» **Task brief**
Once you reach the line that holds "exercised no semantic" in the listing below, output it and every line after it through the line that holds "unfold validate_exact, exact_continuation_equal.", word for word.

» **Material for this exercise**
==========
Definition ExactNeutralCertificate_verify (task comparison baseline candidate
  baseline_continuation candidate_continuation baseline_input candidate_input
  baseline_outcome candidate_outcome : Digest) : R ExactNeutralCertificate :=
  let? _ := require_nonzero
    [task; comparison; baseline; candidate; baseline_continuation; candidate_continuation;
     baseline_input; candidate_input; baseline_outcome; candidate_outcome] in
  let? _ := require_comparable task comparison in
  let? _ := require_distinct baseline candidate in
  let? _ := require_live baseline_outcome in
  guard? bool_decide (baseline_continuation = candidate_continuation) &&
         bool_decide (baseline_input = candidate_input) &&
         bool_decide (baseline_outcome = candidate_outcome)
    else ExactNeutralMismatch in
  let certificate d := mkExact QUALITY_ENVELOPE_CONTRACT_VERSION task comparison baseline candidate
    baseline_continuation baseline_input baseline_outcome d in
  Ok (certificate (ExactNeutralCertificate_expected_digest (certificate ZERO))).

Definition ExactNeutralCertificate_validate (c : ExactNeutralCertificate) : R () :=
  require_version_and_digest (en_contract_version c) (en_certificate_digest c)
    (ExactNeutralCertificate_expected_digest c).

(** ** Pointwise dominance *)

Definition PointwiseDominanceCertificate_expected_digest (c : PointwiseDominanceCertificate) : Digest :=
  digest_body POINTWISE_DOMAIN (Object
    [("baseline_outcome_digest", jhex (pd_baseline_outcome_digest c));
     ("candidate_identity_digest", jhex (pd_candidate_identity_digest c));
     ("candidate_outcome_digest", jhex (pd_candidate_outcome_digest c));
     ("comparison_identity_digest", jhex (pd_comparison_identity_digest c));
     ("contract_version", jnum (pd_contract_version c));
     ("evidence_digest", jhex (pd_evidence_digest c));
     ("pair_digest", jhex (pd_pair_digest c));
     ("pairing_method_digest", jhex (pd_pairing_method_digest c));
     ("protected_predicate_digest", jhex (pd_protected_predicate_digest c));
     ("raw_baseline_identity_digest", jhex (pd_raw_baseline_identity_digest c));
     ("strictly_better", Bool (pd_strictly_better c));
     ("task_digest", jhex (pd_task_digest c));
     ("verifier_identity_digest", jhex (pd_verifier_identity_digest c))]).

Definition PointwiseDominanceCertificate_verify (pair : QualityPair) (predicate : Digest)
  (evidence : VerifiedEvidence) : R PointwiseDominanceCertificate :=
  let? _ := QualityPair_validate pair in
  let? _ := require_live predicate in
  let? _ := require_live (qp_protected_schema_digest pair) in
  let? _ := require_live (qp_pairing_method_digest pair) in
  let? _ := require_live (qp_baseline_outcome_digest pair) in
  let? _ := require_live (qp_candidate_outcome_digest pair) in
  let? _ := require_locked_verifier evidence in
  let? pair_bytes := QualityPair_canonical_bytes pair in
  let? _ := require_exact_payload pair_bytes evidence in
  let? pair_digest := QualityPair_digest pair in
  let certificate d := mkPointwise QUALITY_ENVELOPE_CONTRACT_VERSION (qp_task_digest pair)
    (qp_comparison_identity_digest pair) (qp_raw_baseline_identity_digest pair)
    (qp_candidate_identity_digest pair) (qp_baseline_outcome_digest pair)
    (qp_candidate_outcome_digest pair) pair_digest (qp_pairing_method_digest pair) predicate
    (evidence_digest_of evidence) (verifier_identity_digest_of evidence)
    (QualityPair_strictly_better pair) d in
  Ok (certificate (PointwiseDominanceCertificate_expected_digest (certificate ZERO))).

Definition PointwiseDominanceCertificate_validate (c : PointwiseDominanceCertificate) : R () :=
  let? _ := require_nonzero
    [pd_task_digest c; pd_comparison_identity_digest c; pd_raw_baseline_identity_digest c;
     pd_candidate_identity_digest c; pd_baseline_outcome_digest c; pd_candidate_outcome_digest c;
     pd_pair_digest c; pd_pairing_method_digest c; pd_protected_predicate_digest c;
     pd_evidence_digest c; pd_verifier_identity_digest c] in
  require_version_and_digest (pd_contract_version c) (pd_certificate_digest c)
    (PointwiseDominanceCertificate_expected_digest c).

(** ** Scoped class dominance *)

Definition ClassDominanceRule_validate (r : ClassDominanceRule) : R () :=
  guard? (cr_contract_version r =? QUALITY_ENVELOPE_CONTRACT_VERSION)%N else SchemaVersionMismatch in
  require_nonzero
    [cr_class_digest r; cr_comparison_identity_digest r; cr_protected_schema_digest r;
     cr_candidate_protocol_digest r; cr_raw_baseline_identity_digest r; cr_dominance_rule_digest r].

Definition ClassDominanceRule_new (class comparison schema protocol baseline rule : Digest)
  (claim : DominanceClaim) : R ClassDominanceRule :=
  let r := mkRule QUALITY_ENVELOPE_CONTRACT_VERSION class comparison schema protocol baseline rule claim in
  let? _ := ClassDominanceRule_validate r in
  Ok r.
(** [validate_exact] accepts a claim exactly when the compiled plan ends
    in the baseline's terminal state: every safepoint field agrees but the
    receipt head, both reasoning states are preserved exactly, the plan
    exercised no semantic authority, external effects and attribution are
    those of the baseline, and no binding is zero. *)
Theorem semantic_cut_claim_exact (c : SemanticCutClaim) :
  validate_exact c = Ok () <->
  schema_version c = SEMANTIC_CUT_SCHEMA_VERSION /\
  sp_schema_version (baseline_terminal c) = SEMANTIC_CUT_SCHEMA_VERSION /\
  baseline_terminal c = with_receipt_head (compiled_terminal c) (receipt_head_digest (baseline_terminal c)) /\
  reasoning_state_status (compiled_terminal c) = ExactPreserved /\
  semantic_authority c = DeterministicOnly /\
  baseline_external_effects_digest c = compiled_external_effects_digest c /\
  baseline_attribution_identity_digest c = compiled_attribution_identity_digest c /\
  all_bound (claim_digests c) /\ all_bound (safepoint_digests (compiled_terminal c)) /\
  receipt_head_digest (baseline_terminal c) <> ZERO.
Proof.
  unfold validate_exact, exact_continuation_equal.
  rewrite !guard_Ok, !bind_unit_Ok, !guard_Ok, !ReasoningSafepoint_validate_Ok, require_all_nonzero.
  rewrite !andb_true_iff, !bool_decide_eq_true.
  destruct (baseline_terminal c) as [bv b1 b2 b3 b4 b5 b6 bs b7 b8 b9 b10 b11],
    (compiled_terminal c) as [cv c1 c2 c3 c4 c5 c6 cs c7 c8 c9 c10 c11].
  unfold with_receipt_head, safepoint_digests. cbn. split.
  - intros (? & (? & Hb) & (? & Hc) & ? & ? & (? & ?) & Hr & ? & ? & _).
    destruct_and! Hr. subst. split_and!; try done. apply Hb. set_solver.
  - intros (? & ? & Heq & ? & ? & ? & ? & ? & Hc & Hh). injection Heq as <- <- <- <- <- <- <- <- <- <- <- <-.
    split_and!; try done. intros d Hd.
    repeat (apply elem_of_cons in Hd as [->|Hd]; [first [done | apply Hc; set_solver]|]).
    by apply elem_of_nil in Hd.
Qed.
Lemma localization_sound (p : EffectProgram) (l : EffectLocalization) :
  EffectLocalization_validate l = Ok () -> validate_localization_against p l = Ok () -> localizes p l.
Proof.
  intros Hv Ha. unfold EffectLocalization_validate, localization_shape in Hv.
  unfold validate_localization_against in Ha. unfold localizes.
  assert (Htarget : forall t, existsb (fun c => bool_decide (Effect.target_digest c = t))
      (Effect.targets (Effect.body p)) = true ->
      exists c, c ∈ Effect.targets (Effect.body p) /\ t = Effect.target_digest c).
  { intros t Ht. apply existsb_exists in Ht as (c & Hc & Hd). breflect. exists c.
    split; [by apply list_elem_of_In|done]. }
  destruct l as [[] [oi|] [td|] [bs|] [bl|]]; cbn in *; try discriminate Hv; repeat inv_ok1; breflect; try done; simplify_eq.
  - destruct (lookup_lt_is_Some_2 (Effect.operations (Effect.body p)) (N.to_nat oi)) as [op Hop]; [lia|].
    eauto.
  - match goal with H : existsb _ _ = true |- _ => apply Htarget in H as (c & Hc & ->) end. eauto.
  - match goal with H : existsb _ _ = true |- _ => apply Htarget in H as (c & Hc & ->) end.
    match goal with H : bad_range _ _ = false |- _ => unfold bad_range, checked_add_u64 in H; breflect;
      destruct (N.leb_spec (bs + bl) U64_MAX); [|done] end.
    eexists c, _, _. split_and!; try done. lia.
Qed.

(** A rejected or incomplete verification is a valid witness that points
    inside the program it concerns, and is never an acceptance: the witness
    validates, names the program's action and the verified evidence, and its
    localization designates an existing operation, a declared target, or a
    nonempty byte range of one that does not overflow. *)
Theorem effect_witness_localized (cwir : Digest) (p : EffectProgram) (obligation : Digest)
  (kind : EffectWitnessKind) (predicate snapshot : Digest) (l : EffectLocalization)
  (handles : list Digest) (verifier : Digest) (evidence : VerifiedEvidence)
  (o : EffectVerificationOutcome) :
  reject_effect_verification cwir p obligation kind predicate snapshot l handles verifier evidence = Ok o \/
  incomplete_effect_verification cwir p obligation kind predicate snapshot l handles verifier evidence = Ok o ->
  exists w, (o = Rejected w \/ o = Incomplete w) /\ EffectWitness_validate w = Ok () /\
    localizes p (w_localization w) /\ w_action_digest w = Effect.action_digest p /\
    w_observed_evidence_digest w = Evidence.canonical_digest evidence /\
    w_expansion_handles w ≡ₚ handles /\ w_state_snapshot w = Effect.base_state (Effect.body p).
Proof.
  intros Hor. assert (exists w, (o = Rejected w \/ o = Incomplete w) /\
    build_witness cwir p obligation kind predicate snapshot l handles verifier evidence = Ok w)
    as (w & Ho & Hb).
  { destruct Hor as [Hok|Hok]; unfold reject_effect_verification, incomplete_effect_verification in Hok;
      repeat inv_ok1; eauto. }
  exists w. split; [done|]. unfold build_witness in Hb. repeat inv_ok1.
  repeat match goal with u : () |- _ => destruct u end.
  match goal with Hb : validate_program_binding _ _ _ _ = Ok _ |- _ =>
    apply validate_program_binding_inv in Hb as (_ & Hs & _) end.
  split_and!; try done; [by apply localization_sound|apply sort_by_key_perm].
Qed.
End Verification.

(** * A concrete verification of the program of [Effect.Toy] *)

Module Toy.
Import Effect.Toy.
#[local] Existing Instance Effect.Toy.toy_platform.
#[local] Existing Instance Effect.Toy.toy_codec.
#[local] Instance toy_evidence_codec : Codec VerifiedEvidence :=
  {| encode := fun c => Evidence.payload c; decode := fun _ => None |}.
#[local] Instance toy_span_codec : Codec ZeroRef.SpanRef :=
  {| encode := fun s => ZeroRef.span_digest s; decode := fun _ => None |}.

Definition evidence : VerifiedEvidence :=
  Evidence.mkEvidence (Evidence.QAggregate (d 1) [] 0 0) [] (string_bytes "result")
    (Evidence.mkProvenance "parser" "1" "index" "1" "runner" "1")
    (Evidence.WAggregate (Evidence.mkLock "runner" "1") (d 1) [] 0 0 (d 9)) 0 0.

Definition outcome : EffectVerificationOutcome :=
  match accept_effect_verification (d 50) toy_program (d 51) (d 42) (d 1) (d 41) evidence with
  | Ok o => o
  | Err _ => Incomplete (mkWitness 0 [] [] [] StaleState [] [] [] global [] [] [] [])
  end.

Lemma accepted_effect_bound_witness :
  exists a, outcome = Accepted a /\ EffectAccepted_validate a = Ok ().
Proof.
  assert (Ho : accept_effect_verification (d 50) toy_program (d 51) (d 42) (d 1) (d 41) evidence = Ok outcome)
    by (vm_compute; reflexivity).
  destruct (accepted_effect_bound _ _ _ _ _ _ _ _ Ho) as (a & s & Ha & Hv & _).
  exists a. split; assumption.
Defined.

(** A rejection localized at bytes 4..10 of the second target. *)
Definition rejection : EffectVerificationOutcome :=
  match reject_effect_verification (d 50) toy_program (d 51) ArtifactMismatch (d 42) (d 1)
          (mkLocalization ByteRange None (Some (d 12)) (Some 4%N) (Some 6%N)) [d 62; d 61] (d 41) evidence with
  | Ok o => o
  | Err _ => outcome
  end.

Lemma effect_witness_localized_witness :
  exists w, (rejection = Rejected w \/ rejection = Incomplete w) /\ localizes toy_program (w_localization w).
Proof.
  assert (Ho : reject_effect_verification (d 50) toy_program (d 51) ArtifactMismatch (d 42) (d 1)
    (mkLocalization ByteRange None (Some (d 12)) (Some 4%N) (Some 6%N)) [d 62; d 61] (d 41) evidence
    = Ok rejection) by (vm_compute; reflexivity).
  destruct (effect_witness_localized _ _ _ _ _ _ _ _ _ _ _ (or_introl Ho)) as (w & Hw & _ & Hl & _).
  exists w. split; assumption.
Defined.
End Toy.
==========
» **Task result**
    exercised no semantic authority, external effects and attribution are
    those of the baseline, and no binding is zero. *)
Theorem semantic_cut_claim_exact (c : SemanticCutClaim) :
  validate_exact c = Ok () <->
  schema_version c = SEMANTIC_CUT_SCHEMA_VERSION /\
  sp_schema_version (baseline_terminal c) = SEMANTIC_CUT_SCHEMA_VERSION /\
  baseline_terminal c = with_receipt_head (compiled_terminal c) (receipt_head_digest (baseline_terminal c)) /\
  reasoning_state_status (compiled_terminal c) = ExactPreserved /\
  semantic_authority c = DeterministicOnly /\
  baseline_external_effects_digest c = compiled_external_effects_digest c /\
  baseline_attribution_identity_digest c = compiled_attribution_identity_digest c /\
  all_bound (claim_digests c) /\ all_bound (safepoint_digests (compiled_terminal c)) /\
  receipt_head_digest (baseline_terminal c) <> ZERO.
Proof.
  unfold validate_exact, exact_continuation_equal.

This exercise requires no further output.